Activity
Collect every line of the records below that contains the word "ErrorMapper".

-- Supplied data follows --

(* ===== verification/JSONRPC.v ===== *)
(** * JSON-RPC enforcement (adapters/jsonrpc/jsonrpc.go)

    Module [authorizationjsonrpc] is the package: [NewMiddleware] wraps a
    method handler so that only an explicit allow reaches it. The error
    values of the JSON-RPC module are a parameter. *)

From S2P Require Import Prelude Attribute Request Decision Snapshot Engine Instrumentation.

#[local] Open Scope Z_scope.

(** What the package uses of the errors of go-jsonrpc. *)
Class RPCErrors (E : Type) := {
  NewError : Z → string → E;
  InternalError : E;
  WithCause : E → error → E
}.

Module authorizationjsonrpc.

Definition CodeForbidden : Z := -32001.

Definition ErrNilAuthorizer := errors_New "JSON-RPC authorization authorizer is nil".
Definition ErrNilRequestMapper := errors_New "JSON-RPC authorization request mapper is nil".

(** A context with the value of the private key. *)
Record valued_context := mkValued { base_context : Context; decision_value : option Decision }.

Definition DecisionFromContext (ctx : valued_context) : option Decision := decision_value ctx.

(** [context.WithValue(ctx, decisionContextKey{}, decision)]. *)
Definition withDecision (ctx : valued_context) (decision : Decision) : valued_context :=
  mkValued (base_context ctx) (Some decision).

Section middleware.
Context {E Any : Type} `{RPCErrors E}.

(** A returned error: one of the module's, or any other. *)
Inductive returned_error := RPCError (e : E) | OtherError (err : error).

Definition Handler : Type := valued_context → string → M (option Any * option returned_error).

Definition RequestMapper : Type := valued_context → string → M (Request * option error).

(** Mappers return nil or an error. *)
Definition DeniedError : Type := Decision → M (option E).
Definition ErrorMapper : Type := error → M (option E).

Record options := mkOptions { denied : DeniedError; failed : ErrorMapper }.

Definition Option : Type := options → options.

Definition WithDeniedError (mapper : option DeniedError) : Option := λ o,
  match mapper with None => o | Some mapper => mkOptions mapper (failed o) end.

Definition WithErrorMapper (mapper : option ErrorMapper) : Option := λ o,
  match mapper with None => o | Some mapper => mkOptions (denied o) mapper end.

Definition default_options : options :=
  mkOptions (λ _, mret (Some (NewError CodeForbidden "Forbidden")))
            (λ err, mret (Some (WithCause InternalError err))).

Definition mapFailure (mapper : ErrorMapper) (err : error) : M E :=
  mapped ← mapper err;
  mret match mapped with None => WithCause InternalError err | Some mapped => mapped end.

(** The handler of the middleware; a nil next handler panics when called. *)
Definition middleware (configured : options) (authorizer : Authorizer) (mapper : RequestMapper)
    (next : option Handler) : Handler := λ ctx params,
  '(request, err) ← mapper ctx params;
  match err with
  | Some err => e ← mapFailure (failed configured) err; mret (None, Some (RPCError e))
  | None =>
      '(decision, err) ← authorizer_Decide authorizer (base_context ctx) request;
      match err with
      | Some err => e ← mapFailure (failed configured) err; mret (None, Some (RPCError e))
      | None =>
          if outcome_above_Deny (Decision_Outcome decision)
          then e ← mapFailure (failed configured) ErrInvalidOutcome; mret (None, Some (RPCError e))
          else
            let ctx := withDecision ctx decision in
            if negb (bool_decide (Decision_Outcome decision = Allow)) then
              e ← denied configured decision;
              mret (None, Some (RPCError match e with
                                         | None => WithCause InternalError ErrInvalidOutcome
                                         | Some e => e
                                         end))
            else
              match next with
              | None => go_call Panic
              | Some next => next ctx params
              end
      end
  end.

Definition NewMiddleware (authorizer : option Authorizer) (mapper : option RequestMapper)
    (middlewareOptions : list Option) : result (option Handler → Handler) :=
  match authorizer with
  | None => Err ErrNilAuthorizer
  | Some authorizer =>
      match mapper with
      | None => Err ErrNilRequestMapper
      | Some mapper =>
          let configured := foldl (λ o option, option o) default_options middlewareOptions in
          Ok (middleware configured authorizer mapper)
      end
  end.

(** ** Specification *)

Definition granted (authorizer : Authorizer) (mapper : RequestMapper) (ctx : valued_context) (params : string)
    (n : nat) (request : Request) (m : nat) (decision : Decision) (n' : nat) : Prop :=
  mapper ctx params n = (Ret (request, None), m) ∧
  authorizer_Decide authorizer (base_context ctx) request m = (Ret (decision, None), n') ∧
  Decision_Outcome decision = Allow.

(** A run without a grant: an error of the module without a result, or the
    panic of a borrowed function. *)
Definition refused (r : Go (option Any * option returned_error) * nat) : Prop :=
  match r.1 with
  | Ret (a, err) => a = None ∧ ∃ e, err = Some (RPCError e)
  | Panic => True
  end.

Lemma middleware_cases configured authorizer mapper next ctx params n :
  (∃ request m decision n', granted authorizer mapper ctx params n request m decision n' ∧
     middleware configured authorizer mapper (Some next) ctx params n = next (withDecision ctx decision) params n') ∨
  (∀ request m decision n', ¬ granted authorizer mapper ctx params n request m decision n') ∧
  refused (middleware configured authorizer mapper (Some next) ctx params n) ∧
  ∀ next', middleware configured authorizer mapper next' ctx params n =
           middleware configured authorizer mapper (Some next) ctx params n.
Proof.
  assert (∀ err k, refused (match mapFailure (failed configured) err k with
    | (Ret e, k') => (Ret (None, Some (RPCError e)), k') | (Panic, k') => (Panic, k') end)) as Hfail.
  { intros err k. destruct (mapFailure _ _ _) as [[e|] k']; unfold refused; simpl; [|done]. split; [done|by exists e]. }
  unfold middleware, granted. unfold mbind, M_bind.
  destruct (mapper ctx params n) as [[[request [err|]]|] m] eqn:Em.
  1,3: right; split_and!; [by intros ? ? ? ? (? & _)|first [apply Hfail|done]|done].
  destruct (authorizer_Decide _ _ _ _) as [[[decision [err|]]|] n'] eqn:Ed.
  1,3: right; split_and!; [|first [apply Hfail|done]|done]; intros ? ? ? ? ([= <- <-] & Ed' & _); congruence.
  destruct (outcome_above_Deny _) eqn:Eo.
  { right; split_and!; [|apply Hfail|done]. intros ? ? ? ? ([= <- <-] & Ed' & Ha). rewrite Ed in Ed'. simplify_eq.
    by rewrite Ha in Eo. }
  case_bool_decide as Ha; simpl; [left; by exists request, m, decision, n'|].
  right; split_and!; [|unfold refused|done].
  - intros ? ? ? ? ([= <- <-] & Ed' & Ha'). rewrite Ed in Ed'. by simplify_eq.
  - destruct (denied configured decision n') as [[e|] k]; simpl; [|done]. split; [done|by eexists].
Qed.

(** ** Theorems *)

(** Only an explicit allow reaches the method handler: a run of a
    constructed middleware either continues as the method handler, on the
    caller's parameters with the decision attached, exactly after an [Allow]
    without error; or returns no result together with an error of the
    module (nil results of the error mappers included), the same whatever
    the method handler is, a nil one included; or panics with a borrowed
    function. *)
Theorem jsonrpc_enforces (authorizer : Authorizer) (mapper : RequestMapper) (middlewareOptions : list Option)
    (wrap : option Handler → Handler) (next : Handler) (ctx : valued_context) (params : string) (n : nat) :
  NewMiddleware (Some authorizer) (Some mapper) middlewareOptions = Ok wrap →
  (∀ request m decision n', granted authorizer mapper ctx params n request m decision n' →
     wrap (Some next) ctx params n = next (withDecision ctx decision) params n') ∧
  ((∀ request m decision n', ¬ granted authorizer mapper ctx params n request m decision n') →
     refused (wrap (Some next) ctx params n) ∧
     ∀ next', wrap next' ctx params n = wrap (Some next) ctx params n).
Proof.
  intros [= <-].
  destruct (middleware_cases (foldl (λ o option, option o) default_options middlewareOptions) authorizer mapper next ctx
    params n) as [(request & m & decision & n' & Hg & Hrun)|(Hno & Href & Hsame)]; split.
  - intros request' m' decision' n'' (Em & Ed & _). rewrite Hrun. destruct Hg as (Em' & Ed' & _). rewrite Em in Em'.
    simplify_eq. rewrite Ed in Ed'. by simplify_eq.
  - intros Hno. by destruct (Hno request m decision n').
  - intros request m decision n' Hg. by destruct (Hno request m decision n').
  - done.
Qed.
End middleware.

Definition text_errors : RPCErrors string :=
  {| NewError _ message := message; InternalError := "Internal error"; WithCause e _ := e |}.

Definition example_mapper : RequestMapper := λ _ _, mret (example_request, None).

Definition method : Handler (E := string) (Any := string) := λ _ params, mret (Some params, None).

Definition deny_everything : Authorizer := mkAuthorizer (λ _ _, mret (bareDecision Deny "no" 1, None)).

Definition example_context : valued_context := mkValued context_Background None.

Lemma jsonrpc_enforces_witness :
  ∃ wrap, @NewMiddleware string string text_errors (Some deny_everything) (Some example_mapper) [] = Ok wrap ∧
    refused (wrap (Some method) example_context "{}" 0%nat) ∧
    wrap (Some method) example_context "{}" 0%nat = (Ret (None, Some (RPCError "Forbidden")), 0%nat).
Proof.
  eexists. split; [reflexivity|].
  destruct (@jsonrpc_enforces string string text_errors deny_everything example_mapper [] _ method example_context "{}"
    0%nat eq_refl) as [_ Hno].
  split; [|reflexivity]. apply Hno. intros request m decision n' (E & Ed & Ha). vm_compute in Ed.
  injection Ed as <- <-. discriminate Ha.
Defined.
End authorizationjsonrpc.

-- Supplied data concluded --

Answer section
Definition ErrorMapper : Type := error → M (option E).
Record options := mkOptions { denied : DeniedError; failed : ErrorMapper }.
Definition WithErrorMapper (mapper : option ErrorMapper) : Option := λ o,
Definition mapFailure (mapper : ErrorMapper) (err : error) : M E :=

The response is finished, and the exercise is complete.